■ INFORMATION PROVIDED:
Lemma send_reading n log text (m : Bus.bus C) (k : K) m' k' :
  producing m k → reading n log m k → client_send iem_producer [MStr text] (m, k) = (Ok tt, (m', k')) →
  reading n (log ++ [text]) m' k'.
Proof.
  intros Hpr (t & b & cl & Hm & Hb & Hcl & Ht & Hn & Hl) Hs.
  destruct (client_send_log _ _ _ _ _ Hpr Hs) as [Hlog _].
  destruct Hpr as (t' & b0 & p & Hm' & Hb' & Hp & Hpend). assert (t' = t) as -> by congruence. assert (b0 = b) as -> by congruence.
  revert Hs. unfold client_send, st_bind, st_lift.
  change (v ← _get_conf iem_producer "message_type"; Ha.as_str v) with (Ok "IEM" : res string).
  change (_get_conf iem_producer "method") with (Ok (VStr "sync") : res value).
  change (client_id iem_producer) with (Ok "event_producer" : res string).
  change (_get_str_message_list [MStr text]) with (Ok [text] : res (list string)). cbn iota beta.
  unfold bus_send, with_broker. rewrite Hm. cbn [mbind option_bind]. rewrite Hb. cbn [mbind option_bind].
  destruct (Bus.send "event_producer" "IEM" (VStr "sync") [text] (b, k)) as [r [b' k1]] eqn:Hs.
  intros [= -> <- <-]. destruct (send_log _ _ _ _ _ _ _ _ Hp Hpend Hs) as (-> & _).
  destruct (send_keeps_consumer _ _ _ cl _ _ _ _ Hs) as [Ht' Hp'].
  exists t, b, cl. split_and!; [done|apply lookup_insert_eq|done|]. split_and!; [by rewrite Ht'|by rewrite Hp'|by rewrite Hlog, Hl].
Qed.

(** *** [receive] *)

(** The documents that calls of [receive] in a row give, with calls in between
    that come back without a message *)
Inductive receives : list value → world (K:=K) (C:=C) (W:=W) → world (K:=K) (C:=C) (W:=W) → Prop :=
| receives_none st : receives [] st st
| receives_wait fuel st st1 st' vs :
    receive fuel st = Some (Ok VNull, st1) → receives vs st1 st' → receives vs st st'
| receives_one fuel v st st1 st' vs :
    receive fuel st = Some (Ok v, st1) → is_null v = false → receives vs st1 st' → receives (v :: vs) st st'.

(** The poll that the next call of [receive] makes comes back with a message. *)
Definition message_there (m : Bus.bus C) (k : K) : Prop :=
  ∃ t b cl v, mb_broker m = Some t ∧ mb_brokers m !! t = Some b ∧ bk_consumer b !! "event_consumer" = Some cl ∧
    (k_poll cl (bk_recv_timeout b) k).1 = Ok (Message v).

(** The text of a log that is an alert, and its document *)
Definition text_of_doc (t : string) (d : value) : Prop := Files.loads t = Some d ∧ is_null d = false.

Lemma receive_run component fuel n log (g : Conf.singleton (W:=W)) m k c r st' :
  _consumer c = Some (iem_consumer component) → reading n log m k →
  receive fuel (g, m, k, c) = Some (r, st') →
  ∃ m' k', st' = (g, m', k', c) ∧
    ((∃ t, log !! n = Some t ∧ r = match Files.loads t with Some v => Ok v | None => Err (EventError EPERM) end ∧
        reading (S n) log m' k') ∨
     ((r = Ok VNull ∨ ∃ e, r = Err e) ∧ reading n log m' k')).
Proof.
  intros Hc (t & b & cl & Hm & Hb & Hcl & Hl). unfold receive. rewrite Hc. unfold client_receive.
  change (client_id (iem_consumer component)) with (Ok "event_consumer" : res string). cbn iota.
  unfold bus_receive. rewrite Hm. cbn [mbind option_bind]. rewrite Hb. cbn [mbind option_bind]. unfold Bus.receive.
  rewrite (client_found "consumer" "event_consumer" b k _ cl eq_refl Hcl).
  destruct (receive_loop fuel cl _ _ k) as [[r1 k1]|] eqn:Hr; [|done]. intros [= <- <-].
  pose proof (listens_loop _ _ _ _ _ _ _ _ _ Hl Hr) as Hk.
  assert (Hre : ∀ n', listens n' log cl k1 → reading n' log (BusState (<[t:=b]> (mb_brokers m)) (mb_broker m)) k1).
  { intros n' Hk'. exists t, b, cl. split_and!; [done|apply lookup_insert_eq|done|done]. }
  eexists _, _. split; [by rewrite Hm in *|]. rewrite Hm in Hre.
  destruct r1 as [[text|]|e]; cbn [mbind res_bind]; [left|right; split; [by left|by apply Hre]|right; split; [by eauto|by apply Hre]].
  destruct Hk as [Ht Hk]. exists text. split_and!; [done|by destruct (Files.loads text)|by apply Hre].
Qed.

Lemma prefix_next {A} (vs l : list A) x : vs `prefix_of` l → l !! length vs = Some x → vs ++ [x] `prefix_of` l.
Proof.
  intros [w ->]. rewrite lookup_app_r, Nat.sub_diag by done. destruct w as [|y w]; [done|]. intros [= ->].
  exists w. by rewrite <- app_assoc.
Qed.

Section reader.
Context (component : value) (start : nat) (log : list string) (docs : list value).
Context (Hdocs : Forall2 text_of_doc log docs).

Lemma receive_next fuel vs (g : Conf.singleton (W:=W)) m k c r st' :
  _consumer c = Some (iem_consumer component) → vs `prefix_of` drop start docs → reading (start + length vs) log m k →
  receive fuel (g, m, k, c) = Some (r, st') →
  ∃ m' k', st' = (g, m', k', c) ∧
    match r with
    | Ok v => if is_null v then reading (start + length vs) log m' k'
              else vs ++ [v] `prefix_of` drop start docs ∧ reading (start + length (vs ++ [v])) log m' k'
    | Err _ => reading (start + length vs) log m' k'
    end.
Proof using Hdocs.
  intros Hc Hp Hr Hrun. destruct (receive_run _ _ _ _ _ _ _ _ _ _ Hc Hr Hrun) as (m' & k' & -> & H).
  exists m', k'. split; [done|]. destruct H as [(t & Ht & -> & Hr')|[[->|[e ->]] Hr']]; [|done..].
  destruct (Forall2_lookup_l _ _ _ _ _ Hdocs Ht) as (d & Hd & -> & Hnull). rewrite Hnull. split.
  - apply prefix_next; [done|]. by rewrite lookup_drop.
  - rewrite length_app. cbn. by rewrite Nat.add_1_r, Nat.add_succ_r.
Qed.

Lemma receives_prefix vs (st st' : world (K:=K) (C:=C) (W:=W)) : receives vs st st' → ∀ us g m k c,
  st = (g, m, k, c) → _consumer c = Some (iem_consumer component) →
  us `prefix_of` drop start docs → reading (start + length us) log m k →
  us ++ vs `prefix_of` drop start docs ∧
  ∃ m' k', st' = (g, m', k', c) ∧ reading (start + length (us ++ vs)) log m' k'.
Proof using Hdocs.
  induction 1 as [st|fuel st st1 st' vs Hrun _ IH|fuel v st st1 st' vs Hrun Hv _ IH];
    intros us g m k c -> Hc Hus Hr.
  - rewrite app_nil_r. eauto.
  - destruct (receive_next _ _ _ _ _ _ _ _ Hc Hus Hr Hrun) as (m' & k' & -> & Hr'). by eapply IH.
  - destruct (receive_next _ _ _ _ _ _ _ _ Hc Hus Hr Hrun) as (m' & k' & -> & Hr'). rewrite Hv in Hr'.
    destruct Hr' as [Hus' Hr']. destruct (IH (us ++ [v]) g m' k' c) as [H1 H2]; [done..|].
    by rewrite <- app_assoc in H1, H2.
Qed.

Lemma message_received vs (g : Conf.singleton (W:=W)) m k c :
  _consumer c = Some (iem_consumer component) → vs `prefix_of` drop start docs → reading (start + length vs) log m k →
  message_there m k →
  ∃ v st', receive 1 (g, m, k, c) = Some (Ok v, st') ∧ vs ++ [v] `prefix_of` drop start docs.
Proof using Hdocs.
  intros Hc Hvs Hr (t & b & cl & x & Hm & Hb & Hcl & Hx).
  assert (∃ r st', receive 1 (g, m, k, c) = Some (r, st') ∧
    r = match Files.loads x with Some v => Ok v | None => Err (EventError EPERM) end) as (r & st' & Hrun & Hrx).
  { unfold receive. rewrite Hc. unfold client_receive.
    change (client_id (iem_consumer component)) with (Ok "event_consumer" : res string). cbn iota.
    unfold bus_receive. rewrite Hm. cbn [mbind option_bind]. rewrite Hb. cbn [mbind option_bind]. unfold Bus.receive.
    rewrite (client_found "consumer" "event_consumer" b k _ cl eq_refl Hcl). cbn [is_null receive_loop].
    replace (if py_eq (bk_recv_timeout b) (VInt 0) then bk_recv_timeout b else bk_recv_timeout b) with (bk_recv_timeout b)
      by by destruct (py_eq _ _).
    destruct (k_poll cl (bk_recv_timeout b) k) as [r k1]. cbn in Hx. subst r. eexists _, _. split; [done|].
    cbn [mbind res_bind]. by destruct (Files.loads x). }
  destruct Hr as (t' & b' & cl' & Hm' & Hb' & Hcl' & Hl). assert (t' = t) as -> by congruence. assert (b' = b) as -> by congruence.
  assert (cl' = cl) as -> by congruence.
  destruct (k_poll cl (bk_recv_timeout b) k) as [pr k1] eqn:Hp. cbn in Hx. subst pr.
  destruct (listens_poll _ _ _ _ _ _ _ Hl Hp) as [Hlog _].
  destruct (Forall2_lookup_l _ _ _ _ _ Hdocs Hlog) as (d & Hd & Hld & _). rewrite Hld in Hrx. subst r.
  exists d, st'. split; [exact Hrun|]. apply prefix_next; [done|]. by rewrite lookup_drop.
Qed.

End reader.
(* ===== verification/ConfCli.v ===== *)
(** [conf_store/conf_cli.py]: the command [conf], a run of which is a process
    of its own over the backends, and [schema/format.py], which formats what
    it prints.

    A run starts with no index loaded.  [argparse] is not modelled: a command
    is its parsed arguments.  The writers of the formats, the shell and the
    text of a list of keys are parameters. *)
From Stdlib Require Import Ascii.
From S2P Require Import Prelude PyStr PyVal KvPayload KvStore ConfStore.
Import PyStr Conf.

(** ** [Format] *)

Module Format.
Section format.
Context (json_dumps yaml_dump toml_dumps : value → res string).

(** The classes of the module in the order of their names, with their [name]s. *)
Definition formats : list (string * (value → res string)) :=
  [("json", json_dumps); ("toml", toml_dumps); ("yaml", yaml_dump)].

Fixpoint find_format (format_type : string) (l : list (string * (value → res string))) (data : value) : res string :=
  match l with
  | [] => Err (FormatError EINVAL)
  | (name, _dump) :: l' => if decide (name = format_type) then _dump data else find_format format_type l' data
  end.
Definition dump (data : value) (format_type : string) : res string := find_format format_type formats data.

End format.
End Format.

Module ConfCli.

(** The parsed arguments of a command; an option that is not given is [None]. *)
Inductive command :=
| Get (keys : string) (defaults : option string) (format : option string)
| Diff (second_url : string) (args : list string)
| Set_ (kv_delim : option string) (arg : string)
| Copy (target_url : string) (args : list string)
| Delete (force : option string) (arg : string)
| GetKeys (key_index : option string)
| Merge (src_url : string) (keys : list string)
| Compare (second_url : string)
| Search (parent_key search_key : string) (search_val : option string)
| AddNumKeys.

(** What a command returns, to be printed. *)
Inductive out :=
| Nothing
| Text (s : string)
| Keys (l : list (option string))
| Changes (new_keys deleted_keys updated_keys : list string).

(** [out is not None and len(out) > 0] *)
Definition printed (o : out) : bool :=
  match o with
  | Nothing => false
  | Text s => negb (bool_decide (s = ""))
  | Keys l => negb (bool_decide (l = []))
  | Changes _ _ _ => true
  end.

Section cli.
Context {W : Type}.
Context (machine_id_file : W → option string) (urlparse : string → string * string * string).
Context (classes : list (string * (string → string → string → ST W (Store.backend W)))).
Context (json_dumps yaml_dump toml_dumps : value → res string).
(** [stdout, stderr, rc] of a shell command; [None] when it cannot be run. *)
Context (shell : string → option (string * string * Z)) (str_keys : list (option string) → string).

(** [Conf] and [ConfCli._index] *)
Definition cli : Type := Conf.singleton (W:=W) * string.

Definition call {A} (m : ST (Conf.singleton (W:=W)) A) : ST cli A := λ '(g, i), let '(r, g') := m g in (r, (g', i)).
(** A method of [Conf] on an index *)
Definition conf_do {A} (m : ST (Conf.conf (W:=W)) A) : ST cli A := call (conf_call m).
(** The same on [ConfCli._index] *)
Definition here {A} (m : string → ST (Conf.conf (W:=W)) A) : ST cli A := λ '(g, i), conf_do (m i) (g, i).

Definition load (url index : string) : ST cli unit :=
  call (conf_class_load machine_id_file urlparse classes index url (VBool true) []).
Definition init (url : string) : ST cli unit := λ '(g, i), load url i (g, i).

Definition add_num_keys : ST cli unit := here Conf.add_num_keys ;;; here Conf.save.

Definition kv_delims : list string := [":"; ">"; "."; "|"; "/"; "="].

(** [key, val = kv.split(kv_delim, 1)] *)
Definition split_kv (kv_delim kv : string) : res (string * string) :=
  match kv_delim with
  | String d EmptyString =>
      match split1 d kv with (key, Some val) => Ok (key, val) | (_, None) => Err (ConfError EINVAL) end
  | _ => Err (ConfError EINVAL)
  end.

(** One turn of the loop of [set] *)
Definition set_kv (kv_delim kv : string) : ST cli unit :=
  let! (key, val) := st_lift (split_kv kv_delim kv) in
  here (λ i, Conf.set i key (VStr val)).

Definition set (kv_delim : option string) (arg : string) : ST cli unit :=
  let kv_delim := default "=" kv_delim in
  if decide (1 < String.length kv_delim ∨ kv_delim ∉ kv_delims) then st_raise (ConfError EINVAL) else
  st_iter (set_kv kv_delim) (split ";" arg) ;;;
  here Conf.save.

(** The loop over [range(0, n_keys)] *)
Fixpoint get_vals (kds : list (string * value)) : ST cli (list value) :=
  match kds with
  | [] => st_ret []
  | (key, dflt) :: kds' =>
      let! val := here (λ i, Conf.get_val i (Some key) dflt true) in
      let! vals := get_vals kds' in
      st_ret (val :: vals)
  end.

Definition get (keys : string) (defaults format : option string) : ST cli string :=
  let key_list := split ";" keys in
  let! def_val_list := match defaults with
    | None => st_ret ((λ _, VNull) <$> key_list)
    | Some d => if decide (length (split ";" d) = length key_list) then st_ret (VStr <$> split ";" d)
                else st_raise (ConfError EINVAL)
    end in
  let! val_list := get_vals (zip key_list def_val_list) in
  st_lift (Format.dump json_dumps yaml_dump toml_dumps (VList val_list) (default "json" format)).

Definition key_index_of (key_index : option string) : res bool :=
  let k := match key_index with None => "true" | Some s => strip (lower s) end in
  if decide (k = "true") then Ok true
  else if decide (k = "false") then Ok false
  else Err (ConfError EINVAL).

Definition get_keys (key_index : option string) (index : option string) : ST cli (list (option string)) :=
  let! b := st_lift (key_index_of key_index) in
  here (λ i, Conf.get_keys (default i index) "" true b).

Definition quote : string := sep "034"%char.
Definition diff_cmd (string_1 string_2 : string) : string :=
  "bash -c " +:+ quote +:+ "diff <(echo \" +:+ quote +:+ string_1 +:+ "\" +:+ quote +:+ ") <(echo \" +:+ quote +:+
  string_2 +:+ "\" +:+ quote +:+ ")" +:+ quote +:+ " ".

Definition set_index (index : string) : ST cli unit := λ '(g, _), (Ok tt, (g, index)).

Definition diff (second_url : string) (args : list string) : ST cli string :=
  let! (string_1, string_2) :=
    match args with
    | [] =>
        let! string_1 := get_keys None None in
        load second_url "string_diff" ;;;
        let! string_2 := get_keys None (Some "string_diff") in
        st_ret (str_keys string_1, str_keys string_2)
    | keys :: more =>
        let! string_1 := get keys (head more) None in
        set_index "string_diff" ;;;
        init second_url ;;;
        let! string_2 := get keys (head more) None in
        st_ret (string_1, string_2)
    end in
  match shell (diff_cmd string_1 string_2) with
  | Some (stdout, stderr, rc) => st_ret (if decide (rc = 1%Z) then stdout else stderr)
  | None => st_raise AttributeError
  end.

Definition merge (src_url : string) (keys : list string) : ST cli unit :=
  load src_url "src_index" ;;;
  let! src_keys := conf_do (Conf.get_keys "src_index" "" true true) in
  let src_keys := omap id src_keys in
  let! keys := match keys with
    | [] => st_ret src_keys
    | arg :: _ =>
        st_iter (λ key, if decide (key ∈ src_keys) then st_ret tt else st_raise (ConfError ENOENT)) (split ";" arg) ;;;
        st_ret (split ";" arg)
    end in
  here (λ i, Conf.merge i "src_index" (Some keys)) ;;;
  here Conf.save.

Definition compare (second_url : string) : ST cli (list string * list string * list string) :=
  load second_url "index2" ;;;
  here (λ i, Conf.compare i "index2").

Definition forced (force : option string) : bool := negb (bool_decide (default "" force = "")).

Fixpoint delete_keys (force : bool) (keys : list string) : ST cli (list bool) :=
  match keys with
  | [] => st_ret []
  | key :: keys' =>
      let! status := here (λ i, Conf.delete i key force) in
      let! is_deleted := delete_keys force keys' in
      st_ret (status :: is_deleted)
  end.

Definition delete (force : option string) (arg : string) : ST cli unit :=
  let! is_deleted := delete_keys (forced force) (split ";" arg) in
  if existsb id is_deleted then here Conf.save else st_ret tt.

Definition copy (target_url : string) (args : list string) : ST cli unit :=
  load target_url "target" ;;;
  here (λ i, Conf.copy i "target" (split ";" <$> head args) true).

Definition search (parent_key search_key : string) (search_val : option string) : ST cli (list string) :=
  here (λ i, Conf.search i parent_key search_key (match search_val with Some s => VStr s | None => VNull end)).

(** [args.func(args)] *)
Definition run_command (c : command) : ST cli out :=
  match c with
  | Get keys defaults format => let! s := get keys defaults format in st_ret (Text s)
  | Diff url args => let! s := diff url args in st_ret (Text s)
  | Set_ d arg => set d arg ;;; st_ret Nothing
  | Copy url args => copy url args ;;; st_ret Nothing
  | Delete force arg => delete force arg ;;; st_ret Nothing
  | GetKeys k => let! l := get_keys k None in st_ret (Keys l)
  | Merge url keys => merge url keys ;;; st_ret Nothing
  | Compare url => let! (nk, dk, uk) := compare url in st_ret (Changes nk dk uk)
  | Search p k v => let! l := search p k v in st_ret (Keys (Some <$> l))
  | AddNumKeys => add_num_keys ;;; st_ret Nothing
  end.

(** The state a process starts in, and the backends as it leaves them. *)
Definition fresh (w : W) (now : Z) : cli := (Singleton None (VStr ">") VNull (∅, w, now), "conf_cli").
Definition world_of (st : cli) : W :=
  match g_conf st.1 with Some s => cs_world s | None => (g_env st.1).1.2 end.

(** [main]: the exit code, what is printed, and the backends. *)
Definition main (url : string) (c : command) (w : W) (now : Z) : Z * option out * W :=
  match (init url ;;; run_command c) (fresh w now) with
  | (Ok o, st) => (0%Z, if printed o then Some o else None, world_of st)
  | (Err _, st) => (EINVAL, None, world_of st)
  end.

End cli.
End ConfCli.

■ WORK INSTRUCTION: Search the listing for "intros" and show every line where it occurs.

■ EXERCISE ANSWER:
  intros Hpr (t & b & cl & Hm & Hb & Hcl & Ht & Hn & Hl) Hs.
  intros [= -> <- <-]. destruct (send_log _ _ _ _ _ _ _ _ Hp Hpend Hs) as (-> & _).
  intros Hc (t & b & cl & Hm & Hb & Hcl & Hl). unfold receive. rewrite Hc. unfold client_receive.
  destruct (receive_loop fuel cl _ _ k) as [[r1 k1]|] eqn:Hr; [|done]. intros [= <- <-].
  { intros n' Hk'. exists t, b, cl. split_and!; [done|apply lookup_insert_eq|done|done]. }
  intros [w ->]. rewrite lookup_app_r, Nat.sub_diag by done. destruct w as [|y w]; [done|]. intros [= ->].
  intros Hc Hp Hr Hrun. destruct (receive_run _ _ _ _ _ _ _ _ _ _ Hc Hr Hrun) as (m' & k' & -> & H).
    intros us g m k c -> Hc Hus Hr.
  intros Hc Hvs Hr (t & b & cl & x & Hm & Hb & Hcl & Hx).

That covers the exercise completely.